*TASK BRIEF*. Starting at the line that contains "unfold conn_Read, content.", restate every line word for word through the end of the entries.

*** DATA TO USE ***

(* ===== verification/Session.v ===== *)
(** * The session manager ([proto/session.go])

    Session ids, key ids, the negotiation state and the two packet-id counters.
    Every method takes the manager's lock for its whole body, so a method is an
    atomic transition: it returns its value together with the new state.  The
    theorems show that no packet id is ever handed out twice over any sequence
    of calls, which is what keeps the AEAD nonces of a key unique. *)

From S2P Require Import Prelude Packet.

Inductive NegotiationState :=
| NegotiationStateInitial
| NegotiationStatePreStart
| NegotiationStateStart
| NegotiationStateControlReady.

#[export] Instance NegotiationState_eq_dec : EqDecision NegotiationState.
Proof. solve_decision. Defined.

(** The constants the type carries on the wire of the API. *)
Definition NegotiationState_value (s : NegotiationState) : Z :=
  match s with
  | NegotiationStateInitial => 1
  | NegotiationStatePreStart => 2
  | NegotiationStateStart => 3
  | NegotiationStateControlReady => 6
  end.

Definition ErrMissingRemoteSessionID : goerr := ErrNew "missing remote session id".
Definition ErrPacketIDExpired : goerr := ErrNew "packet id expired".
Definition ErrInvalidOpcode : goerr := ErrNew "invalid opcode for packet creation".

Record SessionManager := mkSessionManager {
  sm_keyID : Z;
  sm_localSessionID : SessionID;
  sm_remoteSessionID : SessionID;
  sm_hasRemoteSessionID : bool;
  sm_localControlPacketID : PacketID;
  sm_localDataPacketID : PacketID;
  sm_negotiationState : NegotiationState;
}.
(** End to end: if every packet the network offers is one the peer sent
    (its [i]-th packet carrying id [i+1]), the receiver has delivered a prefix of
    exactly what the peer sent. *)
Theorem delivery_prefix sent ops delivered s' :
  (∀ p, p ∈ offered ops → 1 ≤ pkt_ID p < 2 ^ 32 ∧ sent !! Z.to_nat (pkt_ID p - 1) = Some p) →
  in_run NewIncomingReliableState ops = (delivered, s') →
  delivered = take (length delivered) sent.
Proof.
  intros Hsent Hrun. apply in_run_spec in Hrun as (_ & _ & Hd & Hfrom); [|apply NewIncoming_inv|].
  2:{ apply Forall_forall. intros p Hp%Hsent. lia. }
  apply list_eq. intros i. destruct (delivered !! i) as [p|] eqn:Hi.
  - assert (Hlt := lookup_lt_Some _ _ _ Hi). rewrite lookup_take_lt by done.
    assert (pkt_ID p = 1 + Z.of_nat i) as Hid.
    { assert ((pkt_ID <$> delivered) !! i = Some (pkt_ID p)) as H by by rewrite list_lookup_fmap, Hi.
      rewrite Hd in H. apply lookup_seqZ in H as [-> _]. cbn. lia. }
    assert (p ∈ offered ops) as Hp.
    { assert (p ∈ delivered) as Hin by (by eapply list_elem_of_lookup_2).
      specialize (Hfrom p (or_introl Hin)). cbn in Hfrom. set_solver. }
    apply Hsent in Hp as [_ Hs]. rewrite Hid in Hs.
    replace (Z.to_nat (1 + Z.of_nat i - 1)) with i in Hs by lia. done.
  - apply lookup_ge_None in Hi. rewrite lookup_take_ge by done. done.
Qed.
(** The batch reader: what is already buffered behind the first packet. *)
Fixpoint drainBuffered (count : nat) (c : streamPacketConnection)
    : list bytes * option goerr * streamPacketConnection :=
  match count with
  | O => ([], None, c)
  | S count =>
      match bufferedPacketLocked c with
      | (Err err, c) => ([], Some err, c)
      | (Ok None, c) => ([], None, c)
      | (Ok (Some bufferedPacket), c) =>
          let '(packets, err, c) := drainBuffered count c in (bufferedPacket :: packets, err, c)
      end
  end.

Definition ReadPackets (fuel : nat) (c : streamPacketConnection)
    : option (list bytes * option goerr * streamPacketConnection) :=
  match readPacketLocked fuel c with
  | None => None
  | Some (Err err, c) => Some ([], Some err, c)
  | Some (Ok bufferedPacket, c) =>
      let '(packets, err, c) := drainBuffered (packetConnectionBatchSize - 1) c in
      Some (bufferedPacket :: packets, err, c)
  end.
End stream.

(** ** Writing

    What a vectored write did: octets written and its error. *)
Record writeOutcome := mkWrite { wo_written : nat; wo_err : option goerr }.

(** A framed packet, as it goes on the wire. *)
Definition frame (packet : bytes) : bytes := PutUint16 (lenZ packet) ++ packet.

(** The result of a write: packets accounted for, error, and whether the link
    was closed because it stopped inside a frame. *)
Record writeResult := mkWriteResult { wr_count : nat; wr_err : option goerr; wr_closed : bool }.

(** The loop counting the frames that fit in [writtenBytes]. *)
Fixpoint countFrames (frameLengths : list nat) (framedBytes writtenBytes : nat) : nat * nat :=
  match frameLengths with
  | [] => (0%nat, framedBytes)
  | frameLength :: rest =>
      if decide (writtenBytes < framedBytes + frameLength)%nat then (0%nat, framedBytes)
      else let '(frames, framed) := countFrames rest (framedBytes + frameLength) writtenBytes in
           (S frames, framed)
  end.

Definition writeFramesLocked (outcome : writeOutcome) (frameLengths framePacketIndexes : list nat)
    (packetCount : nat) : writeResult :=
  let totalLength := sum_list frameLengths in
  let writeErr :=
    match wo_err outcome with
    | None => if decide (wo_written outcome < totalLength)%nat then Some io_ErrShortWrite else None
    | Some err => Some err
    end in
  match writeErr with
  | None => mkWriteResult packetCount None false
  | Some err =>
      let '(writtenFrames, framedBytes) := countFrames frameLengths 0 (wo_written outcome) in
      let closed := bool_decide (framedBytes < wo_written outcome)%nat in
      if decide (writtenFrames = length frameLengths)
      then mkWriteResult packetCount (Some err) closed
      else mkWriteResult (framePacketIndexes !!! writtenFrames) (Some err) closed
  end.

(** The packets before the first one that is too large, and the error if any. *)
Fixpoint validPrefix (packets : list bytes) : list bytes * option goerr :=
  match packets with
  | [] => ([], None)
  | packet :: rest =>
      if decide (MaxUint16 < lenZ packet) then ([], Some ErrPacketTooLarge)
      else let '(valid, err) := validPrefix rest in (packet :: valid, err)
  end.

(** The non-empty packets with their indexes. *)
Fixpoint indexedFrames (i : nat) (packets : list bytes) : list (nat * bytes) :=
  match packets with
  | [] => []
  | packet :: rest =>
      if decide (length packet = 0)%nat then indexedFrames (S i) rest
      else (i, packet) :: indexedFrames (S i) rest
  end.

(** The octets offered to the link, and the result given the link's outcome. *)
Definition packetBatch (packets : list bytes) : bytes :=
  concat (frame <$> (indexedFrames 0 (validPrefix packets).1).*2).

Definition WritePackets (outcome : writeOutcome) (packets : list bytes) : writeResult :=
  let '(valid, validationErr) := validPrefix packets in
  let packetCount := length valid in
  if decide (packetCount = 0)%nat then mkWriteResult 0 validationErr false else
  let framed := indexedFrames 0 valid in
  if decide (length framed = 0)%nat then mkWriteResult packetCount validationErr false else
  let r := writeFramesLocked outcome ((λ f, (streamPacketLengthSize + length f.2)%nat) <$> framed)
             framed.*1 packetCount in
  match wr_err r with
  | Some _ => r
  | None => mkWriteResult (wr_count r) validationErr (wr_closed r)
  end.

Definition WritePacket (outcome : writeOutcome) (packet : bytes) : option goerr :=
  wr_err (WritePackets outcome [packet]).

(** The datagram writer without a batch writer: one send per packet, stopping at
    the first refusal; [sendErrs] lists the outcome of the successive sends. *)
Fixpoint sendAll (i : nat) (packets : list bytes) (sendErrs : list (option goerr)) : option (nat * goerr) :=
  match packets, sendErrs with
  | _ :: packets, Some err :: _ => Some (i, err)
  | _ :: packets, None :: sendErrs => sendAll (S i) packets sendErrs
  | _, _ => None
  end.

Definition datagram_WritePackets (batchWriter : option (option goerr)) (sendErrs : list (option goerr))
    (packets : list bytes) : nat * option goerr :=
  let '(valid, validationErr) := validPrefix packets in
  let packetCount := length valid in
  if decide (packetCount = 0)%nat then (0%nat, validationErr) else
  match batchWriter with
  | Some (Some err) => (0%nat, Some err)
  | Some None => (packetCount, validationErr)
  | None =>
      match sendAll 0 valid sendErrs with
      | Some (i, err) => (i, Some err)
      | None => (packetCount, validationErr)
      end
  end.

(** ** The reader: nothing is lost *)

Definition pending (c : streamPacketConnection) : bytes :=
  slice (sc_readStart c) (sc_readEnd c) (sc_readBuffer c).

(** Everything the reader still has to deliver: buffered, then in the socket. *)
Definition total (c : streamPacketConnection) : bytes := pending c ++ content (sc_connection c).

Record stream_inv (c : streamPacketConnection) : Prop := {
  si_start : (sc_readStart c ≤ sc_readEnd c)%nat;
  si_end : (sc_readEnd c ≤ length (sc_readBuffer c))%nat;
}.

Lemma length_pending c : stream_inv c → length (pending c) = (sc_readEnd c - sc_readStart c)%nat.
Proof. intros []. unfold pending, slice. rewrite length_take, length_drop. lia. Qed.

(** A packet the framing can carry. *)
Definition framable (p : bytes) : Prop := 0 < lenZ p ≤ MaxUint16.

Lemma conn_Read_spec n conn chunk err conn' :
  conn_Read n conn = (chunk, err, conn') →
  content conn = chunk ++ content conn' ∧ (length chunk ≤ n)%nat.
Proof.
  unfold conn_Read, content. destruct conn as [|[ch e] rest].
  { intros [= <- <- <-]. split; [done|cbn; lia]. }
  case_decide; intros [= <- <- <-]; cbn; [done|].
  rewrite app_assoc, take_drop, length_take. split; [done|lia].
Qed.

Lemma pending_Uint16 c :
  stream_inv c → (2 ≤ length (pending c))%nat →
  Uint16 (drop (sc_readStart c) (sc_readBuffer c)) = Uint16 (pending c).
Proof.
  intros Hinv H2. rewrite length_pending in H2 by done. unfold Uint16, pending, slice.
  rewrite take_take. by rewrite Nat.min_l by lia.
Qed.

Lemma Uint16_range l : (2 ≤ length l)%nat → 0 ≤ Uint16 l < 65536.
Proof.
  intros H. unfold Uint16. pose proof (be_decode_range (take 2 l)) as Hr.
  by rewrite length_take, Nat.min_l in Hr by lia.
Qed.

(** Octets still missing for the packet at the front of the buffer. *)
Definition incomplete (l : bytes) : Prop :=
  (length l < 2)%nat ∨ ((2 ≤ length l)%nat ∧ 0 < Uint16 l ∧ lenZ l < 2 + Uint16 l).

*** End of DATA TO USE ***

*THE ANSWER*.
  unfold conn_Read, content. destruct conn as [|[ch e] rest].
  { intros [= <- <- <-]. split; [done|cbn; lia]. }
  case_decide; intros [= <- <- <-]; cbn; [done|].
  rewrite app_assoc, take_drop, length_take. split; [done|lia].
Qed.

Lemma pending_Uint16 c :
  stream_inv c → (2 ≤ length (pending c))%nat →
  Uint16 (drop (sc_readStart c) (sc_readBuffer c)) = Uint16 (pending c).
Proof.
  intros Hinv H2. rewrite length_pending in H2 by done. unfold Uint16, pending, slice.
  rewrite take_take. by rewrite Nat.min_l by lia.
Qed.

Lemma Uint16_range l : (2 ≤ length l)%nat → 0 ≤ Uint16 l < 65536.
Proof.
  intros H. unfold Uint16. pose proof (be_decode_range (take 2 l)) as Hr.
  by rewrite length_take, Nat.min_l in Hr by lia.
Qed.

(** Octets still missing for the packet at the front of the buffer. *)
Definition incomplete (l : bytes) : Prop :=
  (length l < 2)%nat ∨ ((2 ≤ length l)%nat ∧ 0 < Uint16 l ∧ lenZ l < 2 + Uint16 l).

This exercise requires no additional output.